Kasus Transaksi Palsu Rp23 Miliar, Direktur BPR di Bali Divonis 6 Tahun Penjara

Chusna Mohammad · Selasa, 11 Januari 2022 - 18:10:00 WITA
Kasus Transaksi Palsu Rp23 Miliar, Direktur BPR di Bali Divonis 6 Tahun Penjara
Ilustasi putusan hakim terhadap terdakwa kejahatan perbankan di Pengadilan Negeri Denpasar. (Foto: ist)

DENPASAR, iNews.id - Direktur BPR Legian Indra Wijaya (49) dijatuhi vonis enam tahun penjara oleh Majelis Hakim Pengadilan Negeri Denpasar, Selasa (11/1/2022).
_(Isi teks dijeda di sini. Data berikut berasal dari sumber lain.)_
(** C3. A geometric video container and the mask key spelled as a string
    ([data_keys=["mask"]]): [forward] normalises the key to the member MASK
    and hands the mask to [apply_by_key] as it is (the branch of line 371),
    whereas the loop of [inverse] sees the string, finds it in
    [[DataKey.INPUT, DataKey.MASK]] no more than any other string, and folds
    the time axis of the mask into the batch axis around [inverse_by_key]
    (the branch of line 222).  With the member MASK as the key, [inverse]
    takes the branch of line 229, as [forward] does. *)
Theorem spelled_mask_key_is_dispatched_two_ways
        (w : World) (s : string) (module : Module) (p : ParamItem)
        (t : Tensor) (label : Value) :
  DataKey_get_any (KStr s) = Ok MASK ->
  get_submodule (base (self w)) (name p) = Ok module ->
  get_forward_sequence (base (self w)) [p] = Ok [(name p, module)] ->
  isinstance module VideoSequential = true ->
  isinstance module ImageSequential = true ->
  isinstance module IntensityAugmentationBase2D = false ->
  isinstance module PatchSequential = false ->
  intensity_only module = false ->
  match apply_by_key (VTensor t) label module p MASK with
  | Ok (o, l) =>
      snd (forward_raw [VTensor t] label (Some [p]) (Some [KStr s]) w)
      = Ok (__packup_output__
              (self (fst (forward_raw [VTensor t] label (Some [p])
                            (Some [KStr s]) w))) [o] l)
  | Err e =>
      snd (forward_raw [VTensor t] label (Some [p]) (Some [KStr s]) w) = Err e
  end
  /\ inverse_raw (self w) [VTensor t] (Some [p]) (Some [KStr s])
     = (batch_size <- size0 (VTensor t) ;;
        sh <- shape_of (VTensor t) ;;
        input <- view (VTensor t) (-1 :: skipn 2 sh) ;;
        input <- inverse_by_key_spelled input module (Some p) (KStr s) ;;
        sh <- shape_of input ;;
        view input (batch_size :: -1 :: skipn 1 sh))%res
  /\ inverse_raw (self w) [VTensor t] (Some [p]) (Some [KMember MASK])
     = inverse_by_key (VTensor t) module (Some p) MASK.
Proof.
  intros Hget Hsub Hseq Hv Hi Hn Hp Ho.
  assert (Hany : isinstance_any module [_AugmentationBase; ImageSequential]
                 = true).
  { unfold isinstance_any. cbn [existsb]. rewrite Hi. now rewrite orb_true_r. }
  split; [| split].
  - cbn [forward_raw normalise]. rewrite Hget. cbn [rbind].
    rewrite forward_explicit_keys, forward_by_stages.
    unfold forward_stages. cbn [set_data_keys fst self data_keys map DataKey_get].
    cbn [_validate_args_datakeys List.length Nat.eqb negb _arguments_preproc].
    rewrite preproc_one_plain by reflexivity. cbn [rbind resolve_params ret].
    unfold forward_input. cbn [key_in existsb DataKey_eqb orb ret].
    cbn [repeat List.length zip3 forward_each is_None negb payload
         forward_dispatch].
    cbn [set_return_label fst self base with_base modules].
    rewrite (@forward_step_exec _ _ _ MASK p module) by exact Hsub.
    unfold forward_exec.
    rewrite (@forward_classify_shared module MASK ApplyByKey) by
      (try discriminate;
       now apply geometric_video_member_branch).
    destruct (apply_by_key (VTensor t) label module p MASK) as [[o l] | e];
      reflexivity.
  - unfold inverse_raw. cbn [normalise]. rewrite Hget.
    cbn [rbind List.length Nat.eqb negb _arguments_preproc].
    rewrite preproc_one_plain by reflexivity.
    cbn [rbind combine repeat List.length inverse_each_raw].
    unfold inverse_payload_raw. cbn [raw_eqb andb payload rbind].
    rewrite Hseq. cbn [rbind rev app zip_longest inverse_dispatch_raw].
    unfold inverse_step_raw, select_param. cbn [fst snd].
    rewrite Hany, name_in_params_false. cbn [rbind].
    unfold inverse_exec_raw.
    rewrite (@geometric_video_spelled_branch module s Hv Hi Hn Hp Ho).
    unfold inverse_by_key_any. cbn [rbind map inverse_dispatch_raw].
    destruct (size0 (VTensor t)); [| reflexivity]. cbn [rbind].
    destruct (shape_of (VTensor t)); [| reflexivity]. cbn [rbind].
    destruct (view (VTensor t) _); [| reflexivity]. cbn [rbind].
    destruct (inverse_by_key_spelled _ module (Some p) (KStr s)) as [i |];
      [| reflexivity].
    cbn [rbind]. destruct (shape_of i); [| reflexivity]. cbn [rbind].
    destruct (view i _) as [o |]; [| reflexivity]. cbn [rbind].
    unfold repack. cbn [rbind set_nth]. reflexivity.
  - change (Some [KMember MASK]) with (option_map (map KMember) (Some [MASK])).
    rewrite inverse_raw_members.
    unfold inverse. cbn [map DataKey_get List.length Nat.eqb negb
                         _arguments_preproc].
    rewrite preproc_one_plain by reflexivity.
    cbn [rbind combine repeat List.length inverse_each].
    unfold inverse_payload. cbn [DataKey_eqb andb payload rbind].
    rewrite Hseq. cbn [rbind rev app zip_longest inverse_dispatch].
    rewrite inverse_step_exec, Hany. unfold inverse_exec.
    rewrite (@geometric_video_member_branch module Hv Hi Hn Hp Ho).
    cbn [map inverse_dispatch].
    destruct (inverse_by_key (VTensor t) module (Some p) MASK) as [o |];
      reflexivity.
Qed.

(** *** The transformation matrix of a pixel argument *)

Lemma normalise_app k1 k2 :
  normalise (k1 ++ k2)
  = rbind (normalise k1)
      (fun d1 => rbind (normalise k2) (fun d2 => Ok (d1 ++ d2))).
Proof.
  induction k1 as [| k k1 IH]; cbn [app normalise rbind].
  - now destruct (normalise k2).
  - destruct (DataKey_get_any k); [| reflexivity]. cbn [rbind].
    rewrite IH. destruct (normalise k1); [| reflexivity]. cbn [rbind].
    now destruct (normalise k2).
Qed.

Lemma normalise_length ks ds :
  normalise ks = Ok ds -> List.length ds = List.length ks.
Proof.
  revert ds. induction ks as [| k r IH]; intros ds; cbn [normalise].
  - now intros [= <-].
  - destruct (DataKey_get_any k); [| discriminate]. cbn [rbind].
    destruct (normalise r) as [ds' |]; [| discriminate]. cbn [rbind].
    intros [= <-]. cbn [List.length]. now rewrite (IH ds').
Qed.

Lemma same_item_raw_refl it : same_item_raw it it.
Proof. repeat split. Qed.

Lemma Forall2_same_item_raw_refl items : Forall2 same_item_raw items items.
Proof. induction items; constructor; auto using same_item_raw_refl. Qed.

Lemma inverse_each_raw_ext b params items items' :
  Forall2 same_item_raw items items' ->
  forall idx outputs,
    inverse_each_raw b params idx items outputs
    = inverse_each_raw b params idx items' outputs.
Proof.
  induction 1 as [| [a d] [a' d'] items items' (Hd & Hp & Hr) _ IH];
    intros idx outputs; [reflexivity |].
  cbn [fst snd] in Hd, Hp, Hr. subst d'. cbn [inverse_each_raw]. rewrite Hp.
  destruct (inverse_payload_raw a' d); [| reflexivity]. cbn [rbind].
  destruct (get_forward_sequence b params); [| reflexivity]. cbn [rbind].
  destruct (inverse_dispatch_raw params d _ _); [| reflexivity]. cbn [rbind].
  rewrite Hr. destruct (repack a' _); [| reflexivity]. cbn [rbind].
  apply IH.
Qed.

(** X16. [inverse] ignores the transformation matrix that comes with a
    pixel argument whose key is the member [DataKey.INPUT]: calling it with
    the pair (tensor, matrix) in that place gives what calling it with the
    tensor alone gives, value or exception, whatever the other arguments,
    the ledger, and the other keys, however they are spelled. *)
Theorem inverse_ignores_matrix_under_member_key
        (s : Self) (a1 a2 : list Value) (k1 k2 : list RawKey)
        (t : Tensor) (m : Value) (params : option Ledger) :
  List.length a1 = List.length k1 ->
  inverse_raw s (a1 ++ VTuple [VTensor t; m] :: a2) params
    (Some (k1 ++ KMember INPUT :: k2))
  = inverse_raw s (a1 ++ VTensor t :: a2) params
      (Some (k1 ++ KMember INPUT :: k2)).
Proof.
  intros Hlen. unfold inverse_raw. rewrite normalise_app.
  destruct (normalise k1) as [d1 |] eqn:H1; [| reflexivity].
  cbn [rbind normalise DataKey_get_any DataKey_get].
  destruct (normalise k2) as [d2 |]; [| reflexivity]. cbn [rbind].
  rewrite !length_app. cbn [List.length].
  destruct (negb (_ =? _)%nat); [reflexivity |].
  assert (Hlen1 : List.length a1 = List.length d1)
    by now rewrite (normalise_length _ H1).
  rewrite !arguments_preproc_app by exact Hlen1.
  destruct (_arguments_preproc a1 d1) as [r1 |] eqn:Hr; [| reflexivity].
  cbn [rbind _arguments_preproc].
  rewrite !preproc_one_plain by reflexivity. cbn [rbind].
  destruct (_arguments_preproc a2 d2) as [r2 |]; [| reflexivity].
  cbn [rbind].
  destruct (match params with
            | Some p => Ok p
            | None => match _params (base s) with
                      | Some p => Ok p
                      | None => Err MissingParameters
                      end
            end) as [p |]; [| reflexivity].
  cbn [rbind].
  assert (Hr1 : List.length r1 = List.length k1).
  { rewrite (arguments_preproc_length _ _ Hr Hlen1).
    now apply normalise_length. }
  rewrite !combine_app_eq by exact Hr1. cbn [combine].
  rewrite (@inverse_each_raw_ext (base s) p
             (combine r1 k1 ++ (VTuple [VTensor t; m], KMember INPUT)
                :: combine r2 k2)
             (combine r1 k1 ++ (VTensor t, KMember INPUT) :: combine r2 k2)).
  - reflexivity.
  - apply Forall2_app; [apply Forall2_same_item_raw_refl |].
    constructor; [| apply Forall2_same_item_raw_refl].
    repeat split.
Qed.


End Spelling.


(** * Calls in a row *)

Section Calls.

Context {carrier : Carrier} {ext : Collaborators}.

(** *** What a call reads of the object it is made on *)

Lemma get_submodule_children b b' n :
  modules b = modules b' -> get_submodule b n = get_submodule b' n.
Proof. unfold get_submodule. now intros ->. Qed.

Section SameChildren.

(** [apply_to_input] reads the children of [self] and nothing else. *)
Hypothesis apply_reads_children :
  forall b b' input l module param,
    modules b = modules b' ->
    apply_to_input b input l module param
    = apply_to_input b' input l module param.

Lemma forward_dispatch_children b b' dcate params :
  modules b = modules b' ->
  forall input label,
    forward_dispatch b dcate params input label
    = forward_dispatch b' dcate params input label.
Proof.
  intros Hm. induction params as [| p r IH]; intros input label;
    [reflexivity |].
  cbn [forward_dispatch]. unfold forward_step.
  rewrite (@get_submodule_children b b' (name p) Hm).
  destruct (get_submodule b' (name p)) as [module |]; [| reflexivity].
  cbn [rbind].
  assert (Hexec : forward_exec b dcate module p input label
                  = forward_exec b' dcate module p input label).
  { unfold forward_exec. destruct (forward_classify module dcate);
      [now apply apply_reads_children | reflexivity]. }
  rewrite Hexec.
  destruct (forward_exec b' dcate module p input label) as [[i l] |];
    [| reflexivity].
  cbn [rbind]. apply IH.
Qed.

Lemma forward_each_children b b' params items :
  modules b = modules b' ->
  forall idx outputs label,
    forward_each b params idx items outputs label
    = forward_each b' params idx items outputs label.
Proof.
  intros Hm. induction items as [| [[arg dcate] out] items IH];
    intros idx outputs label; [reflexivity |].
  cbn [forward_each]. destruct (negb (is_None out)); [apply IH |].
  rewrite (@forward_dispatch_children b b' dcate params Hm).
  destruct (forward_dispatch b' dcate params (payload arg) label)
    as [[i l] |]; [| reflexivity].
  cbn [rbind]. destruct (repack arg i); [| reflexivity].
  cbn [rbind]. apply IH.
Qed.

End SameChildren.

(** Lines 334-342 in terms of what the base class hands back. *)
Lemma forward_input_pixel inp ks p outputs label w :
  forward_input inp ks p outputs label w
  = if key_in INPUT ks then
      match getitem inp (key_index INPUT ks) with
      | Err e => (w, Err e)
      | Ok x =>
          ({| self := with_base (self w)
                        (fst (super_forward (base (self w)) x label p));
              rng := rng w |},
           match pixel_pass (base (self w)) x label p with
           | Ok (i, l) => Ok (set_nth (key_index INPUT ks) i outputs, l)
           | Err e => Err e
           end)
      end
    else (w, Ok (outputs, label)).
Proof.
  unfold forward_input, pixel_pass. destruct (key_in INPUT ks); [| reflexivity].
  unfold bind, lift, call_super_forward, get_self, ret.
  destruct (getitem inp (key_index INPUT ks)) as [x |]; [| reflexivity].
  destruct (super_forward (base (self w)) x label p) as [b' [_out |]];
    [| reflexivity].
  cbn [self base with_base fst rbind].
  destruct (truthy (return_label b')); [| reflexivity].
  now destruct (unpack2 _out) as [[i l] |].
Qed.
Dia terbukti bersalah membuat transaksi palsu senilai Rp23 miliar. 

Selain Indra, vonis yang sama juga dikenakan kepada dua anak buahnya, I Gede Made Karyawan dan Ni Putu Dewi Wirastini. \

"Ketiga terdakwa terbukti secara sah dan meyakinkan bersalah melakukan tindak pidana perbankan secara bersama-sama," kata Ketua Majelis Hakim Ida Ayu Nyoman Adnya Dewi, Selasa (11/1/2022). 

Dalam amar putusannya, Majelis Hakim menyatakan ketiga terdakwa terbukti melanggar Pasal 49 ayat 1 huruf a UU Nomor 10 Tahun 1998 tentang Perbankan juncto pasal  55 ayat 1 ke -1 KUHP. 

Hakim mengungkap, Indra bersama Karyawan selaku kepala bisnis dan Wirastini sebagai direktur kepatuhan melakukan pencatatan palsu dalam pembukuan atau laporan transaksi BPR Legian selama kurun 2017-2018. Total transaksi sebesar Rp23,1 miliar.